Q: Is this a new report? I've never heard of the TAPR.

A: No. The TAPR was previously known as the Academic Excellence Indicator System (AEIS) report. Those reports were published from 1990-91 to 2011-12. Archived AEIS reports may be found at the AEIS Archive.

Q: Why did the name change?

A: Due to changes in legislation, the performance report formerly known as the Academic Excellence Indicator System (AEIS) report is now the Texas Academic Performance Report (TAPR).

Q: What is the difference between the TAPR and the School Report Card?

A: The School Report Card contains a small subset of the information provided on the TAPR. The School Report Cards for 2013-14 will be published in mid-December 2014.

Q: Where is the financial section of the report?
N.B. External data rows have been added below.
(* ===== verification/Ledger.v ===== *)
(** * The ledger a witness keeps

    An abstract specification of the service's tables: the single-row changes a command
    may make, and what they preserve. The engine refines it (EngineFacts.v). *)

From S2P Require Import Prelude Platform Ids Record Chat Identity AuthorityData AuthorityWitness Authority AuthorityProof WitnessWire Journal Engine.

Section Ledger.
Context `{P : Platform} {S : AuthoritySerde} {W : WitnessSerde} {X : ProtocolSerde}.

(** The use limit an owner signed into a stored policy. *)
Definition policy_limit (row : PolicyRow) : option N :=
  r ← to_option (jdecode (pl_record row));
  body ← to_option (decode (T := WitnessInvitationPolicy) r);
  Some (ip_max_uses body).

(** The change a registration makes to the daily counters. *)
Definition count_registration (m : gmap (string * N) N) (network : string) (day : N)
    : gmap (string * N) N :=
  filter (λ kr, day ≤ kr.1.2) (<[(network, day) := default 0 (m !! (network, day)) + 1]> m).

(** One change of one row, on behalf of Space [s]. *)
Inductive ledger_step (s : string) : Db → Db → Prop :=
| step_space d row :
    is_Some (spaces d !! s) ∨ N.of_nat (size (spaces d)) < MAX_SPACES →
    ledger_step s d (set_spaces d (<[s := row]> (spaces d)))
| step_limit d network day :
    default 0 (registration_limits d !! (network, day)) < 4 → day_total d day < 32 →
    ledger_step s d (set_limits d (count_registration (registration_limits d) network day))
| step_policy d id row :
    policies d !! id = None → pl_space row = s → pl_revoked row = false → pl_uses row = 0 →
    is_Some (policy_limit row) →
    ledger_step s d (set_policies d (<[id := row]> (policies d)))
| step_revoke d id row :
    policies d !! id = Some row → pl_space row = s →
    ledger_step s d (set_policies d (<[id := revoke_row row]> (policies d)))
| step_use d id row n :
    policies d !! id = Some row → pl_space row = s → pl_revoked row = false →
    policy_limit row = Some n → pl_uses row < n →
    ledger_step s d (set_policies d (<[id := use_row row]> (policies d)))
| step_challenge d id row :
    challenges d !! id = None → ch_space row = s → ch_intent row = None →
    ledger_step s d (set_challenges d (<[id := row]> (challenges d)))
| step_consume d id row intent :
    challenges d !! id = Some row → ch_space row = s → ch_intent row = None →
    ledger_step s d (set_challenges d (<[id := consume_row intent row]> (challenges d)))
| step_tombstone d cred identity :
    tombstones d !! (s, cred) = None →
    ledger_step s d (set_tombstones d (<[(s, cred) := identity]> (tombstones d)))
| step_abandon d keep :
    (∀ id row, challenges d !! id = Some row → ¬ keep (id, row) = true →
       ch_space row = s ∧ ch_intent row = None) →
    ledger_step s d (set_challenges d (filter (λ kr, keep kr = true) (challenges d)))
| step_nonces d m : ledger_step s d (set_nonces d m).

Definition ledger_run (s : string) : Db → Db → Prop := rtc (ledger_step s).

(** ** Isolation: other Spaces' rows do not change *)

Definition same_space (d d' : Db) (k : string) : Prop :=
  spaces d' !! k = spaces d !! k ∧ policies_of d' k = policies_of d k
  ∧ challenges_of d' k = challenges_of d k ∧ tombstones_of d' k = tombstones_of d k.

#[export] Instance same_space_refl k : Reflexive (λ d d', same_space d d' k).
Proof. by intros d. Qed.
#[export] Instance same_space_trans k : Transitive (λ d d', same_space d d' k).
Proof. intros d1 d2 d3 (?&?&?&?) (?&?&?&?). repeat split; congruence. Qed.

Lemma filter_insert_out {A} (Q : string * A → Prop) `{!∀ x, Decision (Q x)} (m : gmap string A) i x :
  ¬ Q (i, x) → (∀ y, m !! i = Some y → ¬ Q (i, y)) → filter Q (<[i := x]> m) = filter Q m.
Proof.
  intros Hx Hy. apply map_eq. intros j. apply option_eq. intros z.
  rewrite !map_lookup_filter_Some. destruct (decide (i = j)) as [->|Hne].
  - rewrite lookup_insert_eq. split; [by intros [[= ->] ?]|]. intros [Hm Hq].
    by destruct (Hy z Hm).
  - by rewrite lookup_insert_ne.
Qed.

Lemma ledger_step_isolated s d d' k : ledger_step s d d' → k ≠ s → same_space d d' k.
Proof.
  intros Hstep Hk. destruct Hstep; try (by repeat split); repeat split; try done; cbn.
  - by rewrite lookup_insert_ne.
  - unfold policies_of. cbn. f_equal. apply filter_insert_out; cbn; congruence.
  - unfold policies_of. cbn. f_equal. apply filter_insert_out; cbn; [congruence|].
    intros y Hy. simplify_eq. done.
  - unfold policies_of. cbn. f_equal. apply filter_insert_out; cbn; [congruence|].
    intros y Hy. simplify_eq. done.
  - unfold challenges_of. cbn. f_equal. apply filter_insert_out; cbn; congruence.
  - unfold challenges_of. cbn. f_equal. apply filter_insert_out; cbn; [congruence|].
    intros y Hy. simplify_eq. done.
  - unfold tombstones_of. cbn. do 3 f_equal. apply map_eq. intros j. apply option_eq. intros z.
    rewrite !map_lookup_filter_Some. destruct (decide ((s, cred) = j)) as [<-|Hne].
    + rewrite lookup_insert_eq. cbn. split; intros [? ?]; congruence.
    + by rewrite lookup_insert_ne.
  - unfold challenges_of. cbn. f_equal. apply map_eq. intros j. apply option_eq. intros z.
    rewrite !map_lookup_filter_Some. cbn. split; [by intros [[? ?] ?]|]. intros [Hz Hs].
    split; [|done]. split; [done|]. destruct (keep (j, z)) eqn:Hkeep; [done|].
    destruct (H j z Hz) as [? _]; [by rewrite Hkeep|congruence].
Qed.

Lemma ledger_run_isolated s d d' k : ledger_run s d d' → k ≠ s → same_space d d' k.
Proof.
  intros Hrun Hk. induction Hrun as [d|d1 d2 d3 Hstep _ IH]; [by repeat split|].
  eapply (same_space_trans k _ d2); [by eapply ledger_step_isolated|exact IH].
Qed.

(** ** What never goes back *)

(** A policy row keeps its Space and text, is never revived and never forgets a use. *)
Definition policy_le (r r' : PolicyRow) : Prop :=
  pl_space r' = pl_space r ∧ pl_record r' = pl_record r ∧ pl_uses r ≤ pl_uses r'
  ∧ (pl_revoked r = true → pl_revoked r' = true)
  ∧ (pl_revoked r = true → pl_uses r' = pl_uses r).

#[export] Instance policy_le_preorder : PreOrder policy_le.
Proof.
  split; [by repeat split|]. intros r1 r2 r3 (?&?&?&Hr&Hu) (?&?&?&Hr'&Hu').
  repeat split; try congruence; [lia|by intros ?%Hr%Hr'|].
  intros Hrev. rewrite Hu'; auto.
Qed.

Record ledger_le (d d' : Db) : Prop := {
  le_policies : ∀ id r, policies d !! id = Some r →
    ∃ r', policies d' !! id = Some r' ∧ policy_le r r';
  le_consumed : ∀ id r i, challenges d !! id = Some r → ch_intent r = Some i →
    challenges d' !! id = Some r;
  le_tombstones : tombstones d ⊆ tombstones d';
  le_events : events d' = events d;
}.

#[export] Instance ledger_le_preorder : PreOrder ledger_le.
Proof.
  split.
  - intros d. split; [|done|done|done]. intros id r Hr. by exists r.
  - intros d1 d2 d3 [P1 C1 T1 E1] [P2 C2 T2 E2]. split.
    + intros id r (r' & Hr' & ?)%P1. destruct (P2 id r' Hr') as (r'' & ? & ?).
      exists r''. split; [done|]. by trans r'.
    + intros id r i Hr Hi. by eapply C2; [by eapply C1|].
    + by trans (tombstones d2).
    + congruence.
Qed.

Lemma ledger_step_le s d d' : ledger_step s d d' → ledger_le d d'.
Proof.
  intros Hstep. assert (∀ m : Db, policies m = policies d → ∀ id r, policies d !! id = Some r →
    ∃ r', policies m !! id = Some r' ∧ policy_le r r') as Hsame.
  { intros m Hm id r Hr. exists r. by rewrite Hm. }
  destruct Hstep; split; try done; try (by apply Hsame); cbn.
  - intros id' r Hr. exists r. rewrite lookup_insert_ne; [done|congruence].
  - intros id' r Hr. destruct (decide (id = id')) as [<-|Hne].
    + rewrite lookup_insert_eq. simplify_eq. eexists; split; [done|].
      repeat split; cbn; try done; lia.
    + rewrite lookup_insert_ne by done. by exists r.
  - intros id' r Hr. destruct (decide (id = id')) as [<-|Hne].
    + rewrite lookup_insert_eq. simplify_eq. eexists; split; [done|].
      repeat split; cbn; try congruence; lia.
    + rewrite lookup_insert_ne by done. by exists r.
  - intros id' r i Hr Hi. rewrite lookup_insert_ne; [done|congruence].
  - intros id' r i Hr Hi. rewrite lookup_insert_ne; [done|]. intros ->. congruence.
  - by apply insert_subseteq.
  - intros id' r i Hr Hi. apply map_lookup_filter_Some. split; [done|].
    destruct (keep (id', r)) eqn:Hk; [done|].
    destruct (H id' r Hr) as [_ ?]; [by rewrite Hk|congruence].
Qed.

Lemma ledger_run_le s d d' : ledger_run s d d' → ledger_le d d'.
Proof.
  induction 1 as [d|d1 d2 d3 Hstep _ IH]; [done|].
  trans d2; [by eapply ledger_step_le|done].
Qed.

(** ** What stays bounded *)

Lemma sum_of_perm l l' : l ≡ₚ l' → sum_of l = sum_of l'.
Proof. unfold sum_of. induction 1; cbn [foldr] in *; lia. Qed.

Definition total {K} `{Countable K} (m : gmap K N) : N := sum_of ((λ kr, kr.2) <$> map_to_list m).

Lemma total_insert {K} `{Countable K} (m : gmap K N) k x :
  total (<[k := x]> m) + default 0 (m !! k) = x + total m.
Proof.
  assert (∀ (m : gmap K N) k x, m !! k = None → total (<[k := x]> m) = x + total m) as Hnew.
  { intros m' k' x' Hk. unfold total.
    by rewrite (sum_of_perm _ _ (fmap_Permutation _ _ _ (map_to_list_insert _ _ _ Hk))). }
  destruct (m !! k) as [y|] eqn:Hk; cbn [default from_option id].
  - rewrite <-insert_delete_eq, <-(insert_delete_id m k y Hk) at 1.
    rewrite <-(insert_delete_id m k y Hk) at 2.
    rewrite delete_insert_eq, delete_delete_eq, !Hnew by apply lookup_delete_eq. lia.
  - rewrite Hnew by done. lia.
Qed.

(** Registrations per network and day, and per day. *)
Definition limits_within (d : Db) : Prop :=
  (∀ k n, registration_limits d !! k = Some n → n ≤ 4) ∧ (∀ day, day_total d day ≤ 32).

(** No policy is used more often than its owner signed. *)
Definition policies_within (d : Db) : Prop :=
  ∀ id row, policies d !! id = Some row → ∃ n, policy_limit row = Some n ∧ pl_uses row ≤ n.

Lemma count_registration_within d network day :
  limits_within d → default 0 (registration_limits d !! (network, day)) < 4 →
  day_total d day < 32 →
  limits_within (set_limits d (count_registration (registration_limits d) network day)).
Proof.
  intros [Hk Hd] Hc Ht. unfold count_registration. split; cbn [registration_limits set_limits].
  - intros k n [Hn _]%map_lookup_filter_Some. destruct (decide ((network, day) = k)) as [<-|].
    + rewrite lookup_insert_eq in Hn. injection Hn as <-. lia.
    + rewrite lookup_insert_ne in Hn by done. eauto.
  - intros day'. specialize (Hd day'). unfold day_total in *. cbn [registration_limits set_limits].
    set (m := registration_limits d) in *. destruct (decide (day' < day)).
    + assert (filter (λ kr, kr.1.2 = day') (filter (λ kr, day ≤ kr.1.2)
        (<[(network, day):=default 0 (m !! (network, day)) + 1]> m)) = ∅) as ->; [|done].
      apply map_empty. intros i. apply map_lookup_filter_None. right. intros x
        [_ ?]%map_lookup_filter_Some ?. cbn in *. lia.
    + assert (filter (λ kr, kr.1.2 = day') (filter (λ kr, day ≤ kr.1.2)
        (<[(network, day):=default 0 (m !! (network, day)) + 1]> m))
        = filter (λ kr, kr.1.2 = day') (<[(network, day):=default 0 (m !! (network, day)) + 1]> m))
        as ->.
      { apply map_eq. intros i. apply option_eq. intros x. rewrite !map_lookup_filter_Some. cbn.
        intuition lia. }
      destruct (decide (day' = day)) as [->|].
      * rewrite map_filter_insert_True by done.
        pose proof (total_insert (filter (λ kr, kr.1.2 = day) m) (network, day)
                      (default 0 (m !! (network, day)) + 1)) as Htot.
        assert (filter (λ kr : string * N * N, kr.1.2 = day) m !! (network, day)
                = m !! (network, day)) as E.
        { apply option_eq. intros x. rewrite map_lookup_filter_Some. cbn. intuition. }
        rewrite E in Htot. unfold total in Htot. lia.
      * rewrite map_filter_insert_False by (cbn; congruence).
        assert (filter (λ kr : string * N * N, kr.1.2 = day') (delete (network, day) m)
                = filter (λ kr, kr.1.2 = day') m) as ->; [|done].
        apply map_eq. intros i. apply option_eq. intros x. rewrite !map_lookup_filter_Some. cbn.
        destruct (decide ((network, day) = i)) as [<-|].
        -- rewrite lookup_delete_eq. cbn. split; intros [? ?]; congruence.
        -- by rewrite lookup_delete_ne.
Qed.

Lemma ledger_step_limits s d d' : ledger_step s d d' → limits_within d → limits_within d'.
Proof. destruct 1; try done. intros Hd. by apply count_registration_within. Qed.

Lemma ledger_step_policies s d d' : ledger_step s d d' → policies_within d → policies_within d'.
Proof.
  intros Hstep Hd. destruct Hstep; try done; intros id' row' Hr; cbn in Hr;
    (destruct (decide (id = id')) as [<-|]; [|rewrite lookup_insert_ne in Hr by done; eauto]);
    rewrite lookup_insert_eq in Hr; injection Hr as <-.
  - match goal with H : is_Some (policy_limit _) |- _ => destruct H as [n Hn] end.
    exists n. split; [done|]. lia.
  - destruct (Hd id row) as (n & Hn & ?); [done|]. by exists n.
  - exists n. split; [done|]. cbn. lia.
Qed.

Lemma ledger_run_within s d d' :
  ledger_run s d d' → limits_within d → policies_within d → limits_within d' ∧ policies_within d'.
Proof.
  induction 1 as [|d1 d2 d3 Hstep _ IH]; [done|]. intros.
  apply IH; [by eapply ledger_step_limits|by eapply ledger_step_policies].
Qed.

(** At most 128 Spaces. *)
Lemma ledger_run_size s d d' :
  ledger_run s d d' → N.of_nat (size (spaces d)) ≤ MAX_SPACES →
  N.of_nat (size (spaces d')) ≤ MAX_SPACES.
Proof.
  induction 1 as [|d1 d2 d3 Hstep _ IH]; [done|]. intros Hd. apply IH.
  destruct Hstep as [d row [Hs|Hs]| | | | | | | | |]; try done; cbn.
  - rewrite map_size_insert. by destruct Hs as [? ->].
  - rewrite map_size_insert. destruct (spaces d !! s); unfold id; lia.
Qed.

End Ledger.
The AEIS had a financial section with information on revenues and expenditures.

A: The financial section of these reports is now created by the Division of School Finance at TEA. When viewing a TAPR online, you will see a link to PEIMS District Financial Budget Reports and PEIMS District Financial Actual Reports at the end of the TAPR. This will link directly to the finance information for that school or district.

The website for all financial reports is http://www.tea.state.tx.us/financialstandardreports/.

Q: When are the TAPRs published each year?

A: The Texas Academic Performance Reports are produced and posted online in the fall of each year.

Q: Do these reports exist for private schools?

A: No, Texas Academic Performance Reports are produced only for public schools. The Texas Education Agency receives very little information from private schools. For information on those schools contact the Texas Private School Accreditation Commission  at (903) 643-8770.

Q: Does TEA rank schools based on performance?

A: The Texas Education Agency does not rank-order schools or districts. We do assign accountability ratings to each school and district based on their performance. For more information about ratings, see the Accountability website.

For Parents

Q: We are moving to Texas and want to find the best school for our kids. Can you help?

A: The Texas Academic Performance Reports (TAPR) provide a great deal of performance information about every public school and district in the state. These reports also provide extensive profile information about students, staff, and programs.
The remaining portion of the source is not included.